Iran and Turkey block rivals from UN disarmament forum

Turkish soldiers in armoured vehicles in a military operation in northern Syria, 2019. Keystone / EPA / STR

Talks held to bring an end to years of deadlock over disarmament got off to a hostile start at the United Nations (UN) this week when two member states blocked rivals from participating.

The annual Conference on Disarmament, which held its first meeting on Tuesday, opened with controversial manoeuvres from Iran and Turkey who blocked other member states from taking part in the forum.

Turkey stopped longstanding rival Cyprus from attending the talks as an observer while Iran blocked Saudi Arabia and the United Arab Emirates (UAE), in a marked departure from typical UN protocol.

Iran's delegate said Saudi Arabia has used the forum as a platform for a “distraction and disinformation” campaign, calling the capital Riyadh “the largest military offender in the region.”

The actions by Iran and Turkey were widely criticised by other participants, sparking concern over whether the forum would be able to fulfil its purpose as the world's only multilateral conference on disarmament. “As a general principle, exclusion undermines the fundamental concept of multilateralism,” said Tatiana Valovaya, director general of UN Geneva, at the opening meeting.

“If we are going to start picking and choosing then I think this will be the beginning of the end of multilateralism,” the UK's ambassador to the conference Aidan Liddle told the virtual meeting.
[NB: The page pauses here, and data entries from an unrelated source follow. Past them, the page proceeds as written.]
(** North, south, west, east and below. *)
Definition neighbors (w : BlockEntry) : list (Z * Z * Z) :=
  [ (x w, y w, z w - 1); (x w, y w, z w + 1);
    (x w - 1, y w, z w); (x w + 1, y w, z w);
    (x w, y w - 1, z w) ].

Section FillLoop.

Variable filler : string.

Definition fillerAt (p : Z * Z * Z) : BlockEntry :=
  mkBlock p.1.1 p.1.2 p.2 (resolveBlockName filler).

(** The loop that the support modes share: visit positions in order and put
    the filler on each one that is free, marking it occupied. *)
Definition fillLoop (ps : list (Z * Z * Z)) (st : list BlockEntry * gset string)
  : list BlockEntry * gset string :=
  foldl (fun '(acc, occupied) p =>
           if setHas (keyOf p) occupied then (acc, occupied)
           else (acc ++ [fillerAt p], {[ keyOf p ]} ∪ occupied))
        st ps.

Lemma pos_fillerAt p : pos (fillerAt p) = p.
Proof. by destruct p as [[? ?] ?]. Qed.

Lemma fillLoop_app ps qs st : fillLoop (ps ++ qs) st = fillLoop qs (fillLoop ps st).
Proof. unfold fillLoop. apply foldl_app. Qed.

(** The blocks that the loop appends do not depend on those it started with. *)
Lemma fillLoop_acc ps acc occupied :
  fillLoop ps (acc, occupied)
  = (acc ++ (fillLoop ps ([], occupied)).1, (fillLoop ps ([], occupied)).2).
Proof.
  induction ps as [|p ps IH] using rev_ind.
  - cbn. by rewrite app_nil_r.
  - rewrite !fillLoop_app, IH.
    destruct (fillLoop ps ([], occupied)) as [acc' occ']. cbn [fst snd].
    unfold fillLoop. cbn [foldl].
    destruct (setHas (keyOf p) occ'); cbn [fst snd]; [done|].
    by rewrite app_assoc.
Qed.

Record FillInv (all : list BlockEntry) (ps : list (Z * Z * Z))
    (extra : list BlockEntry) (occupied : gset string) : Prop := {
  fill_occupied : ∀ p, keyOf p ∈ occupied ↔
                       (∃ b, b ∈ all ∧ pos b = p) ∨ (∃ e, e ∈ extra ∧ pos e = p);
  fill_origin : ∀ e, e ∈ extra →
                     blockName e = resolveBlockName filler ∧ pos e ∈ ps ∧
                     ∀ b, b ∈ all → pos b ≠ pos e;
  fill_nodup : NoDup (map pos extra);
  fill_done : ∀ p, p ∈ ps → keyOf p ∈ occupied
}.

Lemma fillLoop_inv (all : list BlockEntry) (ps : list (Z * Z * Z)) :
  FillInv all ps (fillLoop ps ([], occupiedOf all)).1
                 (fillLoop ps ([], occupiedOf all)).2.
Proof.
  induction ps as [|p ps IH] using rev_ind.
  - cbn. split.
    + intros p. rewrite elem_of_occupiedOf. split; [by left|].
      intros [?|(e & He & _)]; [done|]. by apply elem_of_nil in He.
    + intros e He. by apply elem_of_nil in He.
    + constructor.
    + intros p Hp. by apply elem_of_nil in Hp.
  - rewrite fillLoop_app.
    destruct (fillLoop ps ([], occupiedOf all)) as [extra occupied].
    cbn [fst snd] in IH. destruct IH as [Hocc Horigin Hnodup Hdone].
    unfold fillLoop. cbn [foldl].
    destruct (setHas (keyOf p) occupied) eqn:Ehas; cbn [fst snd].
    + apply setHas_true in Ehas. split; [done| |done|].
      * intros e He. destruct (Horigin e He) as (? & ? & ?).
        split; [done|]. split; [|done]. apply elem_of_app. by left.
      * intros q [?| ->%list_elem_of_singleton]%elem_of_app; [by apply Hdone|done].
    + apply setHas_false in Ehas. split.
      * intros q. rewrite elem_of_union, elem_of_singleton, Hocc. split.
        -- intros [Hk|[?|(e & He & Hp)]].
           ++ right. exists (fillerAt p).
              split; [apply elem_of_app; right; by apply list_elem_of_singleton|].
              rewrite pos_fillerAt. symmetry. by apply keyOf_inj.
           ++ by left.
           ++ right. exists e. split; [apply elem_of_app; by left|done].
        -- intros [?|(e & [He| ->%list_elem_of_singleton]%elem_of_app & Hp)].
           ++ right. by left.
           ++ right. right. by exists e.
           ++ left. by rewrite <-Hp, pos_fillerAt.
      * intros e [He| ->%list_elem_of_singleton]%elem_of_app.
        -- destruct (Horigin e He) as (? & ? & ?).
           split; [done|]. split; [|done]. apply elem_of_app. by left.
        -- split; [done|]. rewrite pos_fillerAt.
           split; [apply elem_of_app; right; by apply list_elem_of_singleton|].
           intros b Hb Heq. apply Ehas, Hocc. left. by exists b.
      * rewrite map_app. cbn [map]. apply NoDup_app. split; [done|]. split.
        -- intros q Hq [->|Hn]%elem_of_cons; [|by apply elem_of_nil in Hn].
           apply list_elem_of_fmap in Hq as (e & Hpe & He).
           apply Ehas, Hocc. right. exists e. split; [done|].
           by rewrite <-Hpe, pos_fillerAt.
        -- apply NoDup_singleton.
      * intros q [Hq| ->%list_elem_of_singleton]%elem_of_app.
        -- apply elem_of_union. right. by apply Hdone.
        -- apply elem_of_union. left. by apply elem_of_singleton.
Qed.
The UK was joined by many other member states including the United States, the European Union and India in urging Iran and Turkey to reverse their decisions. Although UN members have the ability to block other countries from observing forums, they rarely do so.

US representative Marshall Billingslea said the conference had played “an important role in safeguarding peace and security in the past and one which could do so again in the future, [though] the behaviour of Turkey and Iran this morning calls that into doubt.”

“We have a global arms control infrastructure that has been deeply corroded by the actions of countries such as Iran, but also by the actions of nations such as the Russian Federation and China,” he added. In what he called a “new era of arms control ... only multilateral solutions will have the potential to be enduring.”

Sixty-five member states are due to take part in the talks, which will be held virtually over the next two months. Agreements in the forum are made on consensus and are therefore often impeded by arm-producing states. The last major deal it agreed was the 1996 Comprehensive Nuclear Test Ban Treaty.

Ahead of the hostile opening meeting, the conference’s current president Ambassador Marc Pecsteen of Belgium said it hoped to set out a work programme “after too many years of deadlock”.

Speaking during Tuesday’s meeting, Valovaya said she was “disappointed” with how the conference had begun, but looked ahead to the forum’s agenda, which would be “marked by important events for the global nuclear disarmament, non-proliferation and arms control regimes.”

“In this sense, the hardest challenges but also the greatest opportunities lie ahead,” she said, calling for members to find “the sense of urgency necessary to contribute to their success and reverse the dangerous trends witnessed over the past few years.”

A number of conventions that were not discussed in 2020 due to Covid-19 disruption will feature high up on the forum’s agenda this year, including the Biological Weapons Convention and the Nuclear Non-Proliferation Treaty, hailed as a long-awaited resumption to global nuclear discussions.

Postponed talks on the Convention on Certain Conventional Weapons, which drew concern from human rights activists and UN secretary general Antonio Guterres, are also due to be held. Guterres was joined by human rights campaigners around the world last August in calling for a ban on “morally repugnant and politically unacceptable” lethal autonomous weapons, or “killer robots”, after the forum’s meeting on the convention was delayed due to the pandemic.